There are some corner cases for which HLE/RTM will not work of course. The whole "CPU does the fine grained locks" is based upon tagging the L1 (64 B) cachelines and there are 512 of them to be specific (64 x 512 = 32 KB). There is only one "lock tag" per cacheline. More than one lock to the same cacheline will cause HLE/RTM to abort as the CPU cannot track the two locks separately in that case.
Second, all the "to be locked" variables of a TSX enabled piece of code must be placed into the L1-cache. If a piece of critical code needs to lock variables from more than 8 cachelines that all map to the slots of the same set, HLE is not going to work: the L1 is 8-way set-associative. Anything that interrupts the transaction will abort the transaction: non-maskable interrupts (interrupts that cannot be ignored), VM exits, faults...the list goes on. Still, there are many cases where TSX can definitely help, and code can be written to accommodate the requirements and limitations.
Conclusion
TSX will be supported by GCC v4.8, Microsoft's latest Visual Studio 2012, and of course Intel's C compiler v13. GLIBC support (rtm-2.17 branch) is also available. So it looks like the software ecosystem is ready for TSX. The coolest thing about TSX (especially HLE) is that it enables good scaling on our current multi-core CPUs without an enormous investment of time in the fine tuning of locks.

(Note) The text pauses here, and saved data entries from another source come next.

(** C2, as the code has it.  When the depth-3 Describe of an unpopulated
    roDirV fails, [populate] logs the error and returns nil: [ReadDir]
    answers with an empty listing and no error, [Lookup] answers ENOENT,
    neither answers EIO.  The children map stays nil and the heap is
    untouched, so the next call sends the Describe again. *)
Theorem roDirV_Describe_error_swallowed a name w n c c2 :
  heap w !! a = Some (NDirV n) ->
  dv_children n = None ->
  Describe (client w) (dv_describe_request n) = (None, c) ->
  Describe c (dv_describe_request n) = (None, c2) ->
  roDirV_ReadDir a w
  = Some (Ok [], after_query w (QDescribe (dv_describe_request n)) c)
  /\ roDirV_Lookup a name w
     = Some (Err ENOENT, after_query w (QDescribe (dv_describe_request n)) c)
  /\ heap (after_query w (QDescribe (dv_describe_request n)) c) = heap w
  /\ roDirV_ReadDir a (after_query w (QDescribe (dv_describe_request n)) c)
     = Some (Ok [],
             after_query (after_query w (QDescribe (dv_describe_request n)) c)
                         (QDescribe (dv_describe_request n)) c2).
Proof.
  intros Ha Hch Hd Hd2.
  pose proof (roDirV_populate_Describe_error _ _ _ _ Ha Hch Hd) as Hp.
  assert (Hrd : forall w1 c1,
             heap w1 !! a = Some (NDirV n) ->
             Describe (client w1) (dv_describe_request n) = (None, c1) ->
             roDirV_ReadDir a w1
             = Some (Ok [], after_query w1 (QDescribe (dv_describe_request n)) c1)).
  { intros w1 c1 Ha1 Hd1. unfold roDirV_ReadDir.
    rewrite (bind_eq _ _ _ _ _ (roDirV_populate_Describe_error _ _ _ _ Ha1 Hch Hd1)).
    cbn beta iota.
    rewrite (bind_eq _ _ _ n (after_query w1 (QDescribe (dv_describe_request n)) c1));
      [| apply the_roDirV_eq; exact Ha1].
    unfold bind, get_heap, ret. rewrite Hch. reflexivity. }
  split; [| split; [| split]].
  - apply Hrd; assumption.
  - unfold roDirV_Lookup. rewrite (bind_eq _ _ _ _ _ Hp). cbn beta iota.
    rewrite (bind_eq _ _ _ n (after_query w (QDescribe (dv_describe_request n)) c));
      [| apply the_roDirV_eq; exact Ha].
    rewrite Hch. cbn. rewrite lookup_empty. reflexivity.
  - reflexivity.
  - apply Hrd; [exact Ha | exact Hd2].
Qed.

(** ** roFileLikeDir: the loop over the claims *)

Lemma fl_populate_claims_step a w n ch cl rest pn res c db fi :
  heap w !! a = Some (NFileLikeDir n) ->
  fl_children n = Some ch ->
  Parse (Value cl) = Some pn ->
  Describe (client w) (fl_describe_request pn cl) = (Some res, c) ->
  Meta res !! Value cl = Some db ->
  File db = Some fi ->
  fl_populate_claims a (cl :: rest) w
  = fl_populate_claims a rest (after_version a w n ch cl pn db fi c).
Proof.
  intros Ha Hch Hp Hd Hm Hf. cbn [fl_populate_claims]. rewrite Hp.
  rewrite (bind_eq _ _ _ _ _ (call_Describe_eq _ _ _ _ Hd)). rewrite Hm.
  assert (Ha' : heap (after_query w (QDescribe (fl_describe_request pn cl)) c) !! a
                = Some (NFileLikeDir n)) by exact Ha.
  rewrite (bind_eq _ _ _ _ _ (the_roFileLikeDir_eq _ _ _ Ha')). rewrite Hf.
  unfold bind at 1. unfold new at 1. cbn [heap client queries after_query].
  unfold fl_set_child.
  assert (Hlt : (a < length (heap w))%nat) by (eapply lookup_lt_Some; exact Ha).
  unfold bind at 1.
  erewrite (bind_eq _ _ _ n); [| apply the_roFileLikeDir_eq; cbn [heap];
                                  rewrite lookup_app_l by exact Hlt; exact Ha].
  rewrite Hch. unfold store. reflexivity.
Qed.

Lemma fl_populate_claims_unparseable a w cl rest :
  Parse (Value cl) = None ->
  fl_populate_claims a (cl :: rest) w = Some (Some "invalid blobref", w).
Proof. intros Hp. cbn [fl_populate_claims]. rewrite Hp. reflexivity. Qed.

Lemma fl_populate_claims_Describe_error a w cl rest pn c :
  Parse (Value cl) = Some pn ->
  Describe (client w) (fl_describe_request pn cl) = (None, c) ->
  fl_populate_claims a (cl :: rest) w
  = Some (None, after_query w (QDescribe (fl_describe_request pn cl)) c).
Proof.
  intros Hp Hd. cbn [fl_populate_claims]. rewrite Hp.
  rewrite (bind_eq _ _ _ _ _ (call_Describe_eq _ _ _ _ Hd)). reflexivity.
Qed.

Lemma fl_populate_claims_not_described a w cl rest pn res c :
  Parse (Value cl) = Some pn ->
  Describe (client w) (fl_describe_request pn cl) = (Some res, c) ->
  Meta res !! Value cl = None ->
  fl_populate_claims a (cl :: rest) w
  = Some (Some "dir blobref not described",
          after_query w (QDescribe (fl_describe_request pn cl)) c).
Proof.
  intros Hp Hd Hm. cbn [fl_populate_claims]. rewrite Hp.
  rewrite (bind_eq _ _ _ _ _ (call_Describe_eq _ _ _ _ Hd)). rewrite Hm.
  reflexivity.
Qed.

Lemma roFileLikeDir_populate_populated a w n :
  heap w !! a = Some (NFileLikeDir n) ->
  is_Some (fl_children n) ->
  roFileLikeDir_populate a w = Some (None, w).
Proof.
  intros Ha [ch Hch]. unfold roFileLikeDir_populate.
  rewrite (bind_eq _ _ _ _ _ (the_roFileLikeDir_eq _ _ _ Ha)).
  rewrite Hch. reflexivity.
Qed.

(** [populate] up to the loop: the claims are fetched and the children
    map is made before the first claim is looked at. *)
Lemma roFileLikeDir_populate_loop a w n res c :
  heap w !! a = Some (NFileLikeDir n) ->
  fl_children n = None ->
  GetClaims (client w) (fl_claims_request n) = (Some res, c) ->
  roFileLikeDir_populate a w
  = fl_populate_claims a (Claims res)
      {| heap := <[a := NFileLikeDir (fl_with_children n (Some ∅))]> (heap w);
         client := c;
         queries := queries w ++ [QGetClaims (fl_claims_request n)] |}.
Proof.
  intros Ha Hch Hg. unfold roFileLikeDir_populate.
  rewrite (bind_eq _ _ _ _ _ (the_roFileLikeDir_eq _ _ _ Ha)).
  rewrite Hch.
  rewrite (bind_eq _ _ _ _ _ (call_GetClaims_eq _ _ _ _ Hg)).
  reflexivity.
Qed.

(** The failure that is retried: GetClaims itself fails, before the
    children map is made. *)
Lemma roFileLikeDir_populate_GetClaims_error a w n c :
  heap w !! a = Some (NFileLikeDir n) ->
  fl_children n = None ->
  GetClaims (client w) (fl_claims_request n) = (None, c) ->
  roFileLikeDir_populate a w
  = Some (Some "fs.roFileLikeDir: GetClaims error in ReadDir:",
          after_query w (QGetClaims (fl_claims_request n)) c).
Proof.
  intros Ha Hch Hg. unfold roFileLikeDir_populate.
  rewrite (bind_eq _ _ _ _ _ (the_roFileLikeDir_eq _ _ _ Ha)).
  rewrite Hch.
  rewrite (bind_eq _ _ _ _ _ (call_GetClaims_eq _ _ _ _ Hg)).
  reflexivity.
Qed.

Lemma roFileLikeDir_ReadDir_GetClaims_error a w n c :
  heap w !! a = Some (NFileLikeDir n) ->
  fl_children n = None ->
  GetClaims (client w) (fl_claims_request n) = (None, c) ->
  roFileLikeDir_ReadDir a w
  = Some (Err EIO, after_query w (QGetClaims (fl_claims_request n)) c).
Proof.
  intros Ha Hch Hg. unfold roFileLikeDir_ReadDir.
  rewrite (bind_eq _ _ _ _ _ (roFileLikeDir_populate_GetClaims_error _ _ _ _ Ha Hch Hg)).
  reflexivity.
Qed.

(** ** roFileLikeDir: what populate leaves in the heap *)

Lemma versions_of_after_query a P w q c :
  versions_of a P w -> versions_of a P (after_query w q c).
Proof. intros Hv. exact Hv. Qed.

Lemma versions_of_after_version a w n ch cl pn db fi c :
  heap w !! a = Some (NFileLikeDir n) ->
  fl_children n = Some ch ->
  versions_of a (fl_permanode n) w ->
  versions_of a (fl_permanode n) (after_version a w n ch cl pn db fi c).
Proof.
  intros Ha Hch (n0 & ch0 & Ha0 & HP & Hch0 & Hall).
  rewrite Ha in Ha0. injection Ha0 as <-. rewrite Hch in Hch0. injection Hch0 as <-.
  assert (Hlt : (a < length (heap w))%nat) by (eapply lookup_lt_Some; exact Ha).
  exists (fl_with_children n (Some (<[DateString (Date cl) := length (heap w)]> ch))),
         (<[DateString (Date cl) := length (heap w)]> ch).
  cbn [after_version heap].
  split.
  { apply list_lookup_insert_eq. rewrite length_app. cbn. lia. }
  split; [reflexivity |]. split; [reflexivity |].
  intros name c0 Hl.
  apply lookup_insert_Some in Hl as [[_ <-] | [_ Hl]].
  - exists (version_of a n cl db fi).
    rewrite list_lookup_insert_ne by lia.
    rewrite lookup_app_r by lia. rewrite Nat.sub_diag.
    repeat split; reflexivity.
  - destruct (Hall _ _ Hl) as (v & Hc & Hv).
    exists v. split; [| exact Hv].
    assert (c0 <> a) by (intros ->; rewrite Ha in Hc; discriminate).
    rewrite list_lookup_insert_ne by congruence.
    apply lookup_app_l_Some. exact Hc.
Qed.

In other words, it can give developers "fined grained performance at coarse grained effort" as Intel likes to put it.
In theory, most application developers will not even have to change their code besides linking to a TSX enabled library. Time will tell if unlocking good multi-core scaling will be that easy in most cases. If everything goes according to Intel's plan, TSX could enable a much wider variety of software to take advantage of the steadily increasing core counts inside our servers, desktops, and portables.